Hi all, new user.
So, I lost my father last month and in that time I haven’t been able to talk about how I feel as I have had to be strong for my mother and my sisters.
My mother and father split up around seven years ago and had both happily moved on to new partners.
And it was towards the end of last year that my father lost his mother (my nan) to old age and multitude of illnesses, this broke his heart.
Then the following month in december, his partner was diagnosed with terminal cancer. She passed away Jan 3rd this year.
The heartache was too much for him and on the 6th of january, my father committed suicide by hanging.
I’m 37 years old and had quite an up and down relationship with him… childhood was lovely but teens were tough, despite being a good lad, my dad had a temper and was verbally abusive to a degree and we fell out.
It took time to rebuild the bridges, but eventually I was able to stand tall and tell him I flat out refuse to be spoken down to any longer.
We ended up having a great and close bond until last year when we just drifted apart somewhat.
We only spoke again when I attended my nans funeral and immediately comforted him, knowing his pain.

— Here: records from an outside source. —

(** A value whose length reaches the limit is rejected. *)
Lemma read_tlv_limit lim t v l :
  lim <= Z.of_nat (length v) <= LONG_FORM_LEN_FOUR_BYTES_MAX ->
  exists l', den (read_tag_and_get_value_limited lim) (tlv t v ++ l) = (Err BadDer, l').
Proof.
  intros Hlim. unfold read_tag_and_get_value_limited, tlv. simpl app. den.
  rewrite high_tag_low_tag. destruct (low_tag t); cbn [negb]; den; [|eauto].
  rewrite <- app_assoc, read_length_complete by lia.
  destruct (Z.leb_spec lim (Z.of_nat (length v))); [|lia]. den. eauto.
Qed.

Lemma read_tlv_outcome lim l :
  (exists t v l', den (read_tag_and_get_value_limited lim) l = (Ok (t, v), l')) \/
  (exists l', den (read_tag_and_get_value_limited lim) l = (Err BadDer, l')).
Proof.
  unfold read_tag_and_get_value_limited. den.
  destruct l as [|t l]; cbn [opt_outcome head tail]; [eauto|]. den.
  destruct (u8_eqb _ _); den; [eauto|].
  destruct (read_length_outcome l) as [(n & l' & ->)|(l' & ->)]; [|eauto].
  destruct (lim <=? n); den; [eauto|].
  destruct (n <=? _); den; eauto.
Qed.

#[export] Instance lawful_expect_limited tag lim :
  Lawful (expect_tag_and_get_value_limited tag lim).
Proof. unfold expect_tag_and_get_value_limited. lawful. Qed.

#[export] Instance lawful_expect_tag tag : Lawful (expect_tag tag).
Proof. unfold expect_tag. lawful. Qed.

Lemma expect_tag_limited tag :
  expect_tag tag = expect_tag_and_get_value_limited tag TWO_BYTE_DER_SIZE.
Proof. done. Qed.

Lemma expect_sound tag lim l v l' :
  den (expect_tag_and_get_value_limited tag lim) l = (Ok v, l') ->
  l = tlv (tag_u8 tag) v ++ l' /\
  Z.of_nat (length v) < lim /\ Z.of_nat (length v) <= LONG_FORM_LEN_FOUR_BYTES_MAX.
Proof.
  unfold expect_tag_and_get_value_limited. intros H. den_in H.
  destruct (den (read_tag_and_get_value_limited lim) l) as [[[t w]| | |] l1] eqn:E; try done.
  apply read_tlv_sound in E as (-> & _ & ? & ?).
  destruct (u8_to_Z (tag_u8 tag) =? u8_to_Z t) eqn:Et; cbn [negb] in H; den_in H; [|done].
  apply Z.eqb_eq, u8_to_Z_inj in Et. by simplify_eq.
Qed.

Lemma expect_complete tag lim v l :
  Z.of_nat (length v) < lim -> Z.of_nat (length v) <= LONG_FORM_LEN_FOUR_BYTES_MAX ->
  den (expect_tag_and_get_value_limited tag lim) (tlv (tag_u8 tag) v ++ l) = (Ok v, l).
Proof.
  intros. unfold expect_tag_and_get_value_limited. den.
  rewrite read_tlv_complete by (done || apply tag_u8_low).
  rewrite Z.eqb_refl. cbn [negb]. by den.
Qed.

Lemma expect_outcome tag lim l :
  (exists v l', den (expect_tag_and_get_value_limited tag lim) l = (Ok v, l')) \/
  (exists l', den (expect_tag_and_get_value_limited tag lim) l = (Err BadDer, l')).
Proof.
  unfold expect_tag_and_get_value_limited. den.
  destruct (read_tlv_outcome lim l) as [(t & v & l' & ->)|(l' & ->)]; [|eauto].
  destruct (negb _); den; eauto.
Qed.

#[export] Instance lawful_nested_limited {R} tag error (decoder : parser Error R) lim :
  Lawful (nested_limited tag error decoder lim).
Proof. unfold nested_limited. lawful. Qed.

#[export] Instance lawful_nested {R} tag error (decoder : parser Error R) :
  Lawful (nested tag error decoder).
Proof. unfold nested. lawful. Qed.

Lemma nested_limited_sound {R} tag error (decoder : parser Error R) lim l a l' :
  den (nested_limited tag error decoder lim) l = (Ok a, l') ->
  exists v, l = tlv (tag_u8 tag) v ++ l' /\
    Z.of_nat (length v) < lim /\ Z.of_nat (length v) <= LONG_FORM_LEN_FOUR_BYTES_MAX /\
    den decoder v = (Ok a, []).
Proof.
  unfold nested_limited. intros H. den_in H.
  destruct (den (expect_tag_and_get_value_limited tag lim) l) as [[v| | |] l1] eqn:E;
    cbn [fst snd map_err] in H; den_in H; try done.
  apply expect_sound in E as (-> & ? & ?). injection H as H ->.
  apply read_all_ok in H. eauto 6.
Qed.

Lemma nested_limited_complete {R} tag error (decoder : parser Error R) lim v a l :
  Z.of_nat (length v) < lim -> Z.of_nat (length v) <= LONG_FORM_LEN_FOUR_BYTES_MAX ->
  den decoder v = (Ok a, []) ->
  den (nested_limited tag error decoder lim) (tlv (tag_u8 tag) v ++ l) = (Ok a, l).
Proof.
  intros ? ? Hd. unfold nested_limited. den. rewrite expect_complete by done.
  cbn [fst snd map_err]. den. rewrite read_all_den, Hd. done.
Qed.

(** What [nested] returns is the decoder's outcome on the contents, or [error]. *)
Lemma nested_limited_outcome {R} tag error (decoder : parser Error R) lim l :
  (exists v l', den (nested_limited tag error decoder lim) l
                = (read_all v error decoder, l')) \/
  (exists l', den (nested_limited tag error decoder lim) l = (Err error, l')).
Proof.
  unfold nested_limited. den.
  destruct (expect_outcome tag lim l) as [(v & l' & ->)|(l' & ->)];
    cbn [fst snd map_err]; den; eauto.
Qed.

Lemma nested_sound {R} tag error (decoder : parser Error R) l a l' :
  den (nested tag error decoder) l = (Ok a, l') ->
  exists v, l = tlv (tag_u8 tag) v ++ l' /\
    Z.of_nat (length v) < TWO_BYTE_DER_SIZE /\ den decoder v = (Ok a, []).
Proof. intros H. apply nested_limited_sound in H as (v & ? & ? & _ & ?). eauto. Qed.

Lemma nested_complete {R} tag error (decoder : parser Error R) v a l :
  Z.of_nat (length v) < TWO_BYTE_DER_SIZE -> den decoder v = (Ok a, []) ->
  den (nested tag error decoder) (tlv (tag_u8 tag) v ++ l) = (Ok a, l).
Proof.
  intros H. apply nested_limited_complete; [done|].
  unfold TWO_BYTE_DER_SIZE, LONG_FORM_LEN_TWO_BYTES_MAX in H.
  unfold LONG_FORM_LEN_FOUR_BYTES_MAX. lia.
Qed.

(** *** How the primitives end *)
Lemma ends_read_length panics : Ends panics read_length.
Proof. unfold read_length. ends. Qed.
#[local] Hint Resolve ends_read_length : ends.

Lemma ends_read_tlv panics lim : Ends panics (read_tag_and_get_value_limited lim).
Proof. unfold read_tag_and_get_value_limited. ends. Qed.
#[local] Hint Resolve ends_read_tlv : ends.

Lemma ends_expect_limited panics tag lim :
  Ends panics (expect_tag_and_get_value_limited tag lim).
Proof. unfold expect_tag_and_get_value_limited. ends. Qed.
#[local] Hint Resolve ends_expect_limited : ends.

Lemma ends_expect_tag panics tag : Ends panics (expect_tag tag).
Proof. apply ends_expect_limited. Qed.

Lemma ends_nested_limited {R} panics tag error (decoder : parser Error R) lim :
  Ends panics decoder -> Ends panics (nested_limited tag error decoder lim).
Proof. intros H. unfold nested_limited. ends. Qed.

(** The condition for a panic may depend on the bytes. *)
Lemma ends_nested_at {R} panics tag error (decoder : parser Error R) l :
  (forall v l', l = tlv (tag_u8 tag) v ++ l' -> ends panics (fst (den decoder v))) ->
  ends panics (fst (den (nested tag error decoder) l)).
Proof.
  intros H. unfold nested, nested_limited. den.
  destruct (den (expect_tag_and_get_value_limited tag TWO_BYTE_DER_SIZE) l) as [o l'] eqn:E.
  pose proof (ends_expect_limited panics tag TWO_BYTE_DER_SIZE l) as He. rewrite E in He.
  destruct o as [v|e| |]; cbn [fst snd map_err]; den; try done.
  apply expect_sound in E as (-> & _). specialize (H v l' eq_refl). rewrite read_all_den.
  by destruct (den decoder v) as [[] []].
Qed.

Lemma ends_nested {R} panics tag error (decoder : parser Error R) :
  Ends panics decoder -> Ends panics (nested tag error decoder).
Proof. apply ends_nested_limited. Qed.
#[local] Hint Resolve ends_expect_tag ends_nested : ends.

Ltac ends_nesting ::=
  match goal with
  | |- Ends _ (nested_limited _ _ _ _) => apply ends_nested_limited
  | |- Ends _ (nested _ _ _) => apply ends_nested
  end.

(** *** [nested_of_mut] *)
#[export] Instance lawful_nested_of_mut_loop {S} fuel tag error
    (decoder : S -> parser Error S) s :
  Lawful (nested_of_mut_loop fuel tag error decoder s).
Proof. revert s. induction fuel; intros s; simpl; lawful. Qed.

#[export] Instance lawful_nested_of_mut {S} outer inner error
    (decoder : S -> parser Error S) s :
  Lawful (nested_of_mut outer inner error decoder s).
Proof. unfold nested_of_mut. lawful. Qed.

Lemma occurs_in_tlv sub tag v : occurs_in sub v -> occurs_in sub (tlv tag v).
Proof. apply (occurs_in_app_r sub (tag :: encode_length _)). Qed.

Lemma length_tlv tag v : (length v + 2 <= length (tlv tag v))%nat.
Proof.
  unfold tlv. simpl. rewrite length_app.
  unfold encode_length. repeat case_match; simpl; lia.
Qed.

Lemma head_tlv tag v : head (tlv tag v) = Some tag.
Proof. done. Qed.

Lemma head_app_tlv tag v l : head (tlv tag v ++ l) = Some tag.
Proof.
  pose proof (head_tlv tag v) as H. by destruct (tlv tag v).
Qed.

Lemma peek_tlv tag v l b :
  match tlv tag v ++ l with [] => false | c :: _ => u8_eqb c b end = u8_eqb tag b.
Proof. done. Qed.

#[local] Opaque tlv.

Lemma nested_consumes {R} tag error (decoder : parser Error R) l a l' :
  den (nested tag error decoder) l = (Ok a, l') -> (length l' < length l)%nat.
Proof.
  intros (v & -> & _)%nested_sound. rewrite length_app.
  pose proof (length_tlv (tag_u8 tag) v). lia.
Qed.

Lemma ends_nested_of_mut_loop {S} panics tag error (decoder : S -> parser Error S) :
  (forall s, Ends panics (decoder s)) ->
  forall fuel s l, (length l < fuel)%nat ->
  ends panics (fst (den (nested_of_mut_loop fuel tag error decoder s) l)).
Proof.
  intros Hd. induction fuel as [|fuel IH]; intros s l Hl; [lia|]. simpl. den.
  pose proof (ends_nested panics tag error _ (Hd s) l) as Hn.
  destruct (den (nested tag error (decoder s)) l) as [[s'| | |] l'] eqn:E; try done.
  apply nested_consumes in E. den. destruct l' as [|b l']; den; [done|].
  apply IH. simpl in *. lia.
Qed.

Lemma ends_nested_of_mut {S} panics outer inner error (decoder : S -> parser Error S) s :
  (forall s, Ends panics (decoder s)) ->
  Ends panics (nested_of_mut outer inner error decoder s).
Proof.
  intros Hd. apply ends_nested. intros l. den. apply ends_nested_of_mut_loop; [done|lia].
Qed.

Lemma nested_of_mut_loop_sound {S} tag error (decoder : S -> parser Error S) :
  forall fuel s l s' l',
  den (nested_of_mut_loop fuel tag error decoder s) l = (Ok s', l') ->
  l' = [] /\ exists vs, vs <> [] /\ l = concat (map (tlv (tag_u8 tag)) vs) /\
    Forall (fun v => Z.of_nat (length v) < TWO_BYTE_DER_SIZE) vs /\
    decode_all error decoder s vs = Ok s'.
Proof.
  induction fuel as [|fuel IH]; intros s l s' l' H; simpl in H; den_in H; [done|].
  destruct (den (nested tag error (decoder s)) l) as [[s1| | |] l1] eqn:E; try done.
  apply nested_sound in E as (v & -> & Hv & Hs1). den_in H.
  destruct l1 as [|b l1]; den_in H.
  - simplify_eq. split; [done|]. exists [v]. simpl.
    rewrite (proj2 (read_all_ok v error (decoder s) s') Hs1). by repeat constructor.
  - destruct (IH _ _ _ _ H) as (-> & vs & Hne & Hl & Hvs & Hdec).
    split; [done|]. exists (v :: vs). simpl. rewrite Hl.
    rewrite (proj2 (read_all_ok v error (decoder s) s1) Hs1). simpl.
    split_and!; [done|done| |done]. by constructor.
Qed.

Again, we seemed on good grounds again and parted on very nice terms.
Now he is gone, i feel completely numb and lost.
Initially I was angry that he could be that ‘selfish’ but soon understood that he must have been in such an awful place to have even considered such drastic measures.
Now, I just can’t seem to get my head around the fact he is gone. Songs he loved break my heart, movies we watched together and would quite lines at to one another hurt just as much.
I’m trying to stay strong as my family is heartbroken and visibly broken by this, and I have my own little family with two young boys that I need to look after.
I’m not sure how to grieve in a positive way or how to even get my head around the concept that he is gone for good.
I have his ashes and 2 bags of his possessions and find myself melancholic over how 62 years can be boiled down to ‘this’.
My heart aches, I feel lost and often drift off thinking about him.
I often struggle with guilt that he couldn’t come to me or that I couldn’t save him.
Being quite an ardent atheist, I can’t even take spiritual solace, I’m not sure what to do or think of late.
Anyways, sorry for the long post but thought it would be good to get it all out.